■ Exercise directions
What is needed is a copy of each line in the listing that contains "BlobKey".
*** Given records ***
Inductive ArtifactCall :=
| ArClockNow
| ArFillBytes
| ArAcquire                                (** a permit for one assembly *)
| ArResolveProjects (organization_slug : str) (project_slugs : list str)
| ArProjectOrganization (project_id : ProjectId)
| ArLoadBySha1 (organization_id : Z) (sha1 : bytes)
| ArUpsertUpload (upload : ArtifactUpload)
| ArSetUploadState (upload_id : bytes) (state : ArtifactUploadState) (now : Timestamp) (final_id : option bytes)
    (error_code : option Z)
| ArPublicationGeneration (organization_id : Z) (sha1 upload_id : bytes) (reservation_until : Timestamp)
| ArPublishBundle (upload_id : bytes) (bundle : ArtifactBundle)
| ArLookup (request : ArtifactLookup)
| ArLoadForProject (project_id : ProjectId) (bundle_id : bytes)
| ArRemoveBinding (organization_id : Z) (bundle_id : bytes) (binding : ArtifactBinding) (orphan_at : Timestamp)
    (uploaded_at : option Timestamp)
| ArRecoverableUploads (limit : Z)
| ArClaimGc (now lease_until : Timestamp) (claim : bytes) (limit : Z)
| ArValidateGcClaim (bundle_id : bytes) (generation : Z) (claim : bytes) (minimum_lease_until : Timestamp)
| ArFinishGc (bundle_id : bytes) (generation : Z) (claim : bytes) (tombstone_until : Timestamp)
| ArOpen (key : BlobKey)
| ArReadChunk (key : BlobKey) (maximum : Z)  (** of the object that was opened *)
| ArBegin (kind : BlobKind) (created_at : Timestamp)
| ArWriteChunk (chunk : bytes)
| ArCommit (key : BlobKey)
| ArDeleteWithin (limit : duration) (key : BlobKey)
| ArSpawnBlocking.                         (** the validation on a blocking thread *)
(** [ArFillBytes]: sixteen random bytes.  [ArDeleteWithin]: [None] when the time
    ran out.  [ArSpawnBlocking]: [None] when the thread was lost, else whether the
    deadline had passed at each test of it. *)
Definition artifact_answer (c : ArtifactCall) : Type :=
  match c with
  | ArClockNow => Timestamp
  | ArFillBytes => option bytes
  | ArAcquire => bool
  | ArResolveProjects _ _ => result ArtifactStoreError (Z * list ProjectView)
  | ArProjectOrganization _ => result ArtifactStoreError Z
  | ArLoadBySha1 _ _ => result ArtifactStoreError (option ArtifactBundle)
  | ArUpsertUpload _ => result ArtifactStoreError ArtifactUploadRecord
  | ArSetUploadState _ _ _ _ _ => result ArtifactStoreError unit
  | ArPublicationGeneration _ _ _ _ => result ArtifactStoreError Z
  | ArPublishBundle _ _ => result ArtifactStoreError (list (ProjectId * Z))
  | ArLookup _ => result ArtifactStoreError (list ArtifactCandidate)
  | ArLoadForProject _ _ => result ArtifactStoreError ArtifactBundle
  | ArRemoveBinding _ _ _ _ _ => result ArtifactStoreError (option Z)
  | ArRecoverableUploads _ => result ArtifactStoreError (list ArtifactUploadRecord)
  | ArClaimGc _ _ _ _ => result ArtifactStoreError (list ArtifactGcClaim)
  | ArValidateGcClaim _ _ _ _ | ArFinishGc _ _ _ _ => result ArtifactStoreError bool
  | ArOpen _ | ArBegin _ _ | ArWriteChunk _ => result BlobStoreError unit
  | ArReadChunk _ _ => result BlobStoreError (option bytes)
  | ArCommit _ => result BlobStoreError BlobObject
  | ArDeleteWithin _ _ => option (result BlobStoreError unit)
  | ArSpawnBlocking => option (nat → bool)
  end.
Definition ArtifactSig : signature := Signature ArtifactCall artifact_answer.
Abbreviation handling A := (prog ArtifactSig (result ArtifactError A)).
Definition ar (c : ArtifactCall) : prog ArtifactSig (artifact_answer c) := perform (E := ArtifactSig) c.
Definition ar_store {A} (p : prog ArtifactSig (result ArtifactStoreError A)) : handling A := map_err_p artifact_map_store p.
Definition ar_blob {A} (p : prog ArtifactSig (result BlobStoreError A)) : handling A := map_err_p artifact_map_blob p.
Definition artifact_require (context : AuthContext) (p : Permission) : result ArtifactError unit :=
  if permission_set_contains (cx_permissions context) p then Ok tt else Err AfForbidden.

Section service.
Context {N : Type} `{!JsonApi N, !ManifestApi N, !ZipApi, !Sha1Api, !Blake3, !Base64Api} (c : ArtifactConfig).

(** ** Assembly *)

(** [slice.chunks(n)]. *)
Fixpoint chunks_of (fuel n : nat) (bs : bytes) : list bytes :=
  match fuel with
  | O => []
  | S fuel => if is_empty bs then [] else take n bs :: chunks_of fuel n (drop n bs)
  end.
Fixpoint write_parts (parts : list bytes) : handling unit :=
  match parts with
  | [] => Ret (Ok tt)
  | part :: parts => _ ←? ar_blob (ar (ArWriteChunk part)); write_parts parts
  end.
(** The loop over one object; [None]: the fuel ran out. *)
Fixpoint read_object (fuel : nat) (key : BlobKey) (bs : bytes) : prog ArtifactSig (option (result ArtifactError bytes)) :=
  match fuel with
  | O => Ret None
  | S fuel =>
      part ← ar (ArReadChunk key (ag_stream_chunk_bytes c));
      match (part : result BlobStoreError (option bytes)) with
      | Err e => Ret (Some (Err (artifact_map_blob e)))
      | Ok None => Ret (Some (Ok bs))
      | Ok (Some part) =>
          if ag_maximum_bundle_bytes c <? len bs + len part then Ret (Some (Err AfArchiveLimit))
          else read_object fuel key (bs ++ part)
      end
  end.
Fixpoint read_chunks (fuel : nat) (organization_id : Z) (chunks : list bytes) (bs : bytes)
    : prog ArtifactSig (option (result ArtifactError bytes)) :=
  match chunks with
  | [] => Ret (Some (Ok bs))
  | chunk :: chunks =>
      let key := debug_chunk organization_id chunk in
      opened ← ar_blob (ar (ArOpen key));
      match opened with
      | Err e => Ret (Some (Err e))
      | Ok _ =>
          read ← read_object fuel key bs;
          match read with
          | Some (Ok bs) => read_chunks fuel organization_id chunks bs
          | r => Ret r
          end
      end
  end.
(** [sort] and [dedup] of the tokens. *)
Definition sorted_tokens (organization_id : Z) (ids : list DebugId) : list Z :=
  dedup (merge_sort Z.le (map (debug_token_derive organization_id) ids)).
Definition publish_content (upload : ArtifactUpload) (content : bytes) (validated : ValidatedBundle) : handling ArtifactBundle :=
  if is_empty (vb_debug_ids validated) && forallb (λ b, negb (is_some (ab_release_id b))) (au_bindings upload)
  then Ret (Err AfInvalidRequest)
  else
    let organization_id := au_organization_id upload in
    let checksum := blake3 content in
    now ← ar ArClockNow;
    reservation ←! artifact_add_duration now (ag_claim_lease c);
    generation ←? ar_store (ar (ArPublicationGeneration organization_id (au_sha1 upload) (au_id upload) reservation));
    let id := bundle_id_derive organization_id checksum in
    begun_at ← ar ArClockNow;
    _ ←? ar_blob (ar (ArBegin BkArtifactBundle begun_at));
    _ ←? write_parts (chunks_of (length (vb_bytes validated)) (Z.to_nat (ag_stream_chunk_bytes c)) (vb_bytes validated));
    _ ←? ar_blob (ar (ArCommit (artifact_bundle organization_id id generation)));
    uploaded_at ← ar ArClockNow;
    let bundle :=
      {| at_id := id; at_organization_id := organization_id; at_bindings := au_bindings upload;
         at_bundle_debug_id := unwrap_or (derived_bundle_debug_id checksum) (vb_bundle_debug_id validated);
         at_debug_id_tokens := sorted_tokens organization_id (vb_debug_ids validated); at_checksum := checksum;
         at_sha1 := au_sha1 upload; at_size := len (vb_bytes validated); at_uploaded_at := uploaded_at;
         at_generation := generation |} in
    _ ←? ar_store (ar (ArPublishBundle (au_id upload) bundle));
    Ret (Ok bundle).
Definition validate_content (upload : ArtifactUpload) (content : bytes) : handling ArtifactBundle :=
  if negb (bool_decide (sha1_digest content = au_sha1 upload)) || is_empty content then Ret (Err AfInvalidRequest)
  else
    joined ← ar ArSpawnBlocking;
    match (joined : option (nat → bool)) with
    | None => Ret (Err AfUnavailable)
    | Some expired =>
        validated ←! validate_source_bundle (N := N) c expired content;
        publish_content upload content validated
    end.
Definition assemble_bytes (fuel : nat) (upload : ArtifactUpload) : prog ArtifactSig (option (result ArtifactError ArtifactBundle)) :=
  content ← read_chunks fuel (au_organization_id upload) (au_chunks upload) [];
  match content with
  | None => Ret None
  | Some (Err e) => Ret (Some (Err e))
  | Some (Ok content) => r ← validate_content upload content; Ret (Some r)
  end.
Definition permanent (e : ArtifactError) : bool :=
  match e with
  | AfInvalidRequest | AfMalformedBundle | AfArchiveLimit | AfUnsupportedCompression | AfQuota | AfConflict => true
  | AfForbidden | AfNotFound | AfBusy | AfUnavailable => false
  end.
(** The bundle that is there is published again for the upload. *)
Definition republish (record : ArtifactUploadRecord) (bundle : ArtifactBundle) : handling AssembleArtifactState :=
  now ← ar ArClockNow;
  let bundle :=
    {| at_id := at_id bundle; at_organization_id := at_organization_id bundle; at_bindings := au_bindings (ar_upload record);
       at_bundle_debug_id := at_bundle_debug_id bundle; at_debug_id_tokens := at_debug_id_tokens bundle;
       at_checksum := at_checksum bundle; at_sha1 := at_sha1 bundle; at_size := at_size bundle; at_uploaded_at := now;
       at_generation := at_generation bundle |} in
  _ ←? ar_store (ar (ArPublishBundle (au_id (ar_upload record)) bundle));
  Ret (Ok (AsmOk bundle)).
Definition settle_failure (upload : ArtifactUpload) (e : ArtifactError) : handling AssembleArtifactState :=
  now ← ar ArClockNow;
  _ ← ar (ArSetUploadState (au_id upload) (if permanent e then AuFailed else AuPending) now None
            (if permanent e then Some (artifact_error_code e) else None));
  Ret (if permanent e then Ok (AsmError (artifact_error_code e)) else Err e).
Definition assemble_afresh (fuel : nat) (upload : ArtifactUpload)
    : prog ArtifactSig (option (result ArtifactError AssembleArtifactState)) :=
  acquired ← ar ArAcquire;
  if negb (acquired : bool) then Ret (Some (Err AfUnavailable))
  else
    now ← ar ArClockNow;
    set ← ar_store (ar (ArSetUploadState (au_id upload) AuAssembling now None None));
    match set with
    | Err e => Ret (Some (Err e))
    | Ok _ =>
        assembled ← assemble_bytes fuel upload;
        match assembled with
        | None => Ret None
        | Some (Ok bundle) => Ret (Some (Ok (AsmOk bundle)))
        | Some (Err e) => r ← settle_failure upload e; Ret (Some r)
        end
    end.
Definition assemble_record (fuel : nat) (record : ArtifactUploadRecord)
    : prog ArtifactSig (option (result ArtifactError AssembleArtifactState)) :=
  let upload := ar_upload record in
  if bool_decide (ar_state record = AuComplete) then
    loaded ← ar_store (ar (ArLoadBySha1 (au_organization_id upload) (au_sha1 upload)));
    match loaded with
    | Err e => Ret (Some (Err e))
    | Ok (Some bundle) => r ← republish record bundle; Ret (Some r)
    | Ok None => assemble_afresh fuel upload
    end
  else assemble_afresh fuel upload.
*** End of Given records ***
■ Finished task
| ArOpen (key : BlobKey)
| ArReadChunk (key : BlobKey) (maximum : Z)  (** of the object that was opened *)
| ArCommit (key : BlobKey)
| ArDeleteWithin (limit : duration) (key : BlobKey)
Fixpoint read_object (fuel : nat) (key : BlobKey) (bs : bytes) : prog ArtifactSig (option (result ArtifactError bytes)) :=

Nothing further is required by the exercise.